Strong LLMs are surprisingly good at this type of quizzing, they display a semblance of “theory of mind”.

4 comments

I think this might be useful if you are supplementing your learning from actual sources. Like you casually said you understood counter-intuitive things about diabetes/insulin, dopamin and motivation etc but these are very complex topics and require a lot of study to fully "understand". Its okay if you just see it as curiosity-driven learning but I dont see this as a way to learn anything that is actually important or serious.
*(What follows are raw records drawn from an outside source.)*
(** ** The list query, continued *)


(** ** The first attachments of a dispatch *)

Lemma replenish_closed : forall (r : list (nat * JsVal)) (m : nat) st,
  m <= 5 ->
  replenish r (5 - Z.of_nat m)%Z false st
  = (drop m r, (5 - Z.of_nat m + Z.of_nat (min m (length r)))%Z,
     bool_decide (length r < m), st ++ take m r).
Proof.
  induction r as [|x r IH]; intros m st Hm.
  - simpl. unfold limit. destruct m as [|m].
    + simpl. rewrite app_nil_r. reflexivity.
    + destruct (Z.ltb_spec (5 - Z.of_nat (S m)) 5); [|lia]. simpl.
      rewrite app_nil_r. repeat f_equal; lia.
  - destruct m as [|m].
    + simpl. rewrite app_nil_r. reflexivity.
    + cbn [replenish]. unfold limit.
      destruct (Z.ltb_spec (5 - Z.of_nat (S m)) 5); [|lia]. cbn [andb negb].
      replace (5 - Z.of_nat (S m) + 1)%Z with (5 - Z.of_nat m)%Z by lia.
      rewrite IH by lia. cbn [drop take length].
      rewrite <- (assoc_L (++)). cbn [app].
      rewrite (bool_decide_ext (S (length r) < S m) (length r < m)) by lia.
      replace (5 - Z.of_nat (S m) + Z.of_nat (S m `min` S (length r)))%Z
        with (5 - Z.of_nat m + Z.of_nat (m `min` length r))%Z by lia.
      reflexivity.
Qed.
Traditional method of looking up stuff, going through guided lessons etc are just more streamlined and faster than this method.

How do you deal with context length degradation here?

The harder questions will only arrive when the context is getting full.

If you have it question you for 1M tokens (aka the full length of the Wheel of Time series), I think your own context might get full before the LLMs.
The Wheel of Time is 4.3M words: https://www.reddit.com/r/WoT/comments/zs1ust/chart_of_wot_wo.... Some of its individual books are near 400k.
Right, even a conservative 200k context length is on the order of 200 pages, which is more than enough context to arrive at an answer.
If it's a well-known concept (like pretty much anything you can find from undergraduate textbook), the LLM doesn't need the whole context to teach you.

If it's something actually novel, no matter how much context you provide it'll still hallucinate.

This is really good! Thank you for this skill, it seems like this method of learning is working really well for me, it is much more engaging, and I have just learned new things about my team's project by using it.

I'll definitely check out your other skills.

if your power is LLM, what are you without it ???
Without it, I was a stack overflow lurker, and before that a forum reader
i suspect a lot of us started out as encyclopedia readers before we discovered that strangers on the internet would answer questions for free
say wallahi
If your power is literacy, what are you without it?